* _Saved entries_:
Lemma alloc_tail_ok p q g s a :
  below a (tg_live g) -> arrayed_queue s a g q ->
  exists ret o p' g', alloc_queue_tail p q g = Some (ret, o, p', g')
    /\ (alloc_failed g ret o g' \/ alloc_done s a g ret o g').
Proof.
  intros Hb [N1 N2 N3 N4 (N5 & N6 & N7 & N8) N9 (I1 & I2 & I3 & I4 & I5) (D1 & D2)].
  unfold alloc_queue_tail. set (idx := ida_simple_get (tg_calls g) (tg_ida g)).
  set (q0 := q <| nt_idx := idx |>). assert (framed q0 a) as Hf0 by (destruct N1; by constructor).
  destruct (Z.ltb_spec idx 0) as [Hlt|Hge].
  { rewrite (out_free_mapped_ok q0 a (tg_live g)) by done. cbn [mbind option_bind].
    do 4 eexists. split; [done|]. left. constructor; try done. lia. }
  assert (idx ∉ tg_ida g) as Hidx by (destruct (ida_unused (tg_calls g) (tg_ida g)); [lia|done]).
  assert (below (nt_allocs q0) (nt_live q0)) as Hb0.
  { change (nt_allocs q0) with (nt_allocs q). change (nt_live q0) with (nt_live q). rewrite N2, N3.
    do 4 (apply below_cons; [lia|]). done. }
  assert (nt_cmds q0 !! connect_id = Some zero_cmd) as Hc0 by (change (nt_cmds q0) with (nt_cmds q); by rewrite N5).
  destruct (alloc_cmd_ok connect_id q0 zero_cmd Hb0 Hc0) as (ret & q1 & E1 & Hx1 & Hfail & Hdone).
  rewrite E1. cbn [mbind option_bind]. pose proof (framed_view q0 q1 a Hx1 Hf0) as Hf1.
  destruct (c_true ret) eqn:Er.
  { apply c_true_spec in Er. rewrite (out_free_mapped_ok q1 a (tg_live g)) by (done || by rewrite Hfail).
    cbn [mbind option_bind]. do 4 eexists. split; [done|]. left. constructor; try done. simpl. by apply ida_remove. }
  apply c_true_false in Er. destruct (Hdone Er) as (L1 & C1 & F1 & A1). clear Hfail Hdone.
  change (nt_allocs q0) with (nt_allocs q) in *. change (nt_live q0) with (nt_live q) in *. rewrite N3 in *. rewrite N2 in L1.
  change (nt_cmds q0) with (nt_cmds q) in C1. change (nt_free_list q0) with (nt_free_list q) in F1.
  rewrite N5, insert_singleton_eq in C1. rewrite N8 in F1. cbn [tcall].
  set (b := S (S (S (S a)))) in *. unfold tcall. cbv beta iota zeta.
  destruct (c_true _) eqn:Es.
  { apply c_true_spec in Es. destruct (undo_ok q1 a (tg_live g) Hf1 L1) as (q2 & E2 & E3); [by rewrite C1, lookup_singleton_eq|done|].
    apply bind_Some in E2 as (q' & E2 & E2'). rewrite E2. cbn [mbind option_bind]. rewrite E2'. cbn [mbind option_bind].
    do 4 eexists. split; [done|]. left. constructor; try done. simpl. by apply ida_remove. }
  assert (cmd_queue s a (tg_live g) idx q1) as Hcq.
  { constructor; try done.
    - rewrite <- N4. exact (f_equal nt_sock Hx1).
    - exact (f_equal nt_idx Hx1).
    - split_and!; [done|rewrite <- N6; exact (f_equal nt_nr_cmds Hx1)|rewrite <- N7; exact (f_equal nt_cmds_buf Hx1)|done].
    - rewrite <- N9. exact (f_equal nt_state Hx1).
    - split_and!; [rewrite <- I1; exact (f_equal nt_rx Hx1)|rewrite <- I2; exact (f_equal nt_core Hx1)
        |rewrite <- I3; exact (f_equal nt_resp_list Hx1)|rewrite <- I4; exact (f_equal nt_io_work Hx1)
        |rewrite <- I5; exact (f_equal nt_io_work_lat Hx1)].
    - split; [rewrite <- D1; exact (f_equal nt_hdr_digest Hx1)|rewrite <- D2; exact (f_equal nt_data_digest Hx1)]. }
  apply (place_cmd_queue s a (tg_live g) idx p) in Hcq. destruct (place p q1) as [p2 q2]. cbn [snd] in Hcq.
  by apply (alloc_last_ok s a (tg_live g) idx).
Qed.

* _INSTRUCTIONS FOR THE TASK_:
If a line in the records has the word "left", copy that line.

* _RESPONSE_:
    do 4 eexists. split; [done|]. left. constructor; try done. lia. }
    cbn [mbind option_bind]. do 4 eexists. split; [done|]. left. constructor; try done. simpl. by apply ida_remove. }
    do 4 eexists. split; [done|]. left. constructor; try done. simpl. by apply ida_remove. }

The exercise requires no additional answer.